As the 2020 U.S. presidential election approaches, many are concerned about Russian hackers. I’m much more concerned about the content ethics of America’s (and the world’s) largest social media platforms and publishers being hacked. Who needs Russian enemies when our own content sources repeatedly break our trust?
This matters for much more than the election, though that alone is huge. Eight in 10 Americans today go online daily and use content to inform everything from restaurant choices to health choices. Many of us turn to online content to inform minor and major life decisions ranging from who to date to how to invest. But much of it we can’t trust.
How did this happen? The answer isn’t simple, but I believe considering the why helps us figure out what to do about it. Let’s explore five factors.
One reason is lack of ethics over disclosing when content is paid. Take the recent debacle with Teen Vogue and Facebook. One of the world’s largest publishers (Condé Nast) and the world’s most powerful social media platform tried to publish sponsored content as editorial content. That means they tried to publish an ad that looked like a glowing article. This snafu is at best sloppy and at worst deceiving. And we can’t afford either scenario when people rely so much on digital content.
More concerning, Facebook will be the main platform for online political advertising in the 2020 U.S. election. We know from investigations into the 2016 election that people were fooled by political ads deceptively designed to look like news headlines. Especially on Facebook and Instagram. Yet, we’re still trusting Facebook, a company that just tried to publish an ad as editorial content, with doing it better this time? Have you seen those Bloomberg memes?
My hunch, given that Facebook leadership were well prepared to promote the article on social media, is Teen Vogue was pressured to publish the ad like an article. And that leads us to the second reason trust in content is under attack. So-called disruptive online business models promoted as freeing information and voices have made content quality and governance seem too expensive, which has many consequences, but I’ll highlight one. Fact checking and editorial judgment fall by the wayside. Even Facebook complains about its ability to monitor objectionable content, from violence to vaccination conspiracies, but has since made progress. And publishers have lost talent who care about quality, such as Deadspin losing the majority of its content workers when the private equity firm that took it over insisted on questionable editorial judgment.
So, let’s turn to a third main reason we’re in this content credibility mess: Removal of the FCC fairness doctrine that requires news to show more than one perspective, especially on controversial issues. The end of this doctrine led over time to a confusing merge between news and opinion about that news into wild extremism with blatant lies—and then making money on that extremism. Fox News, with the tagline “fair and balanced” ironically ripped from the fairness doctrine, might come to mind. However, this conflation happens not only on television but also on podcasts, such as Breitbart News, and on Google’s YouTube influencer channels. And on Twitter, recent research has found those Russian bots fraudulently spewing extremist one-sided American views were far more active in the 2016 election than first believed.
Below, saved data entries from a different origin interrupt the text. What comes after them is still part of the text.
Lemma liberar_missoes_slot n j a h c cs l m :
  h !! a = Some (BPtrs cs) ->
  cs !! j = Some (Some (Ptr l)) ->
  h !! l = Some (BMission m) ->
  (forall k, k ∈ missao_locs (Some (l, m)) -> is_Some (h !! k)) ->
  NoDup (a :: missao_locs (Some (l, m))) ->
  liberar_missoes (S n) (Z.of_nat j) (Ptr a) (mkWorld h c)
  = liberar_missoes n (Z.of_nat (S j)) (Ptr a)
      (mkWorld (<[a := BPtrs (<[j := Some NULL]> cs)]>
                  (foldr delete h (missao_locs (Some (l, m))))) c).
Proof.
  intros Ha Hj Hl Halloc Hnd.
  assert (j < length cs)%nat as Hlt by (eapply lookup_lt_Some; eauto).
  simpl liberar_missoes.
  erewrite bind_Ret by (eapply read_cell_ok; [simpl; by rewrite Ha | done]).
  simpl is_null. cbv iota.
  replace (Z.of_nat j + 1) with (Z.of_nat (S j)) by lia.
  rewrite (bind_Ret _ _ _ tt
    (mkWorld (<[a := BPtrs (<[j := Some NULL]> cs)]>
                (foldr delete h (missao_locs (Some (l, m))))) c));
    [reflexivity|].
  erewrite bind_Ret by (apply get_mission_ok; view). cbv beta.
  destruct m as [[|d] o]; simpl in Halloc, Hnd |- *;
    nodup_ne Hnd;
    try (assert (is_Some (h !! d)) as [? ?]
           by (apply Halloc; rewrite !elem_of_cons; tauto));
    repeat first
      [ rewrite bind_assoc
      | erewrite bind_Ret by (eapply free_ok; view); cbv beta; simpl
      | erewrite bind_Ret by (apply set_mfield_ok; view); cbv beta; simpl
      | erewrite bind_Ret by reflexivity; cbv beta; simpl ];
    (erewrite write_cell_ok; [| view | simpl; lia]); simpl;
    rewrite Nat2Z.id; do 2 f_equal;
    apply map_eq; intros k;
    repeat match goal with
           | x : loc |- _ =>
               lazymatch goal with
               | _ : k = x |- _ => fail
               | _ : k ≠ x |- _ => fail
               | _ => destruct (decide (k = x)) as [->|]
               end
           end; by simplify_map_eq.
Qed.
We have a fourth reason trusting online content is complicated. Content marketing, or brands publishing content directly, has grown into a multibillion-dollar industry over the past 10 years as traditional advertising has proven ineffective online and marketers feel Google search engine optimization pressure. Done well, content marketing results in useful or entertaining content for customers who seek it. Take a look at educational resources by REI and The Home Depot and documentaries by REI and Mailchimp. Done poorly, content marketing results in quantity over quality. At one time, for example, Intel had 12,500 website pages, 715 microsites with more pages, and 324 social handles (which Intel has since cleaned up). Poor content marketing clogs search results and makes finding quality content harder.
Exasperating these four reasons is America’s shockingly low digital literacy. Pew Research found most American adults could not answer even half the questions on a 10-question digital literacy quiz correctly. Americans are not prepared to use and interpret the content on which they want to rely.
How do we restore and scale truth in content? The good news is a long-term solution isn’t a mystery. Content strategy, intelligence, operations, and governance lead us from content chaos to content quality, credibility, and effectiveness. And that achieves business results. I’ve talked about hundreds of examples over the years, and I’m enthused about other new examples, such as old media The New York Times and new media The Information each winning on their subscription models. Even Georgia Technology Authority is successfully streamlining content to focus on state services for citizens.
And when it comes to governance of anything, including content, sometimes the only thing that works is an actual law from the actual government. The hole left by the FCC fairness doctrine needs patching. I’m encouraged by the U.S. Federal Trade Commission actively weighing in on issues such as influencer content and branded content (native advertising). Data privacy laws such as GDPR and CCPA start to restore oversight of how the data trails we leave when we consume content are used to suggest related content or offer ads. And back in the U.S., the Federal Election Commission needs more support to hold campaigns accountable for disinformation.
But the urgent threats are still here, like viral lies about virus COVID-19. To help, my company Content Science is supporting nonprofits such as Snopes.com, and CDC Foundation. These organizations work hard on the front lines to protect truth in content and advance digital literacy.
My mom once wisely said that your life comes down to your decisions. What’s at stake is not only the quality of our content but the quality of the decisions that content informs and, consequently, our very lives.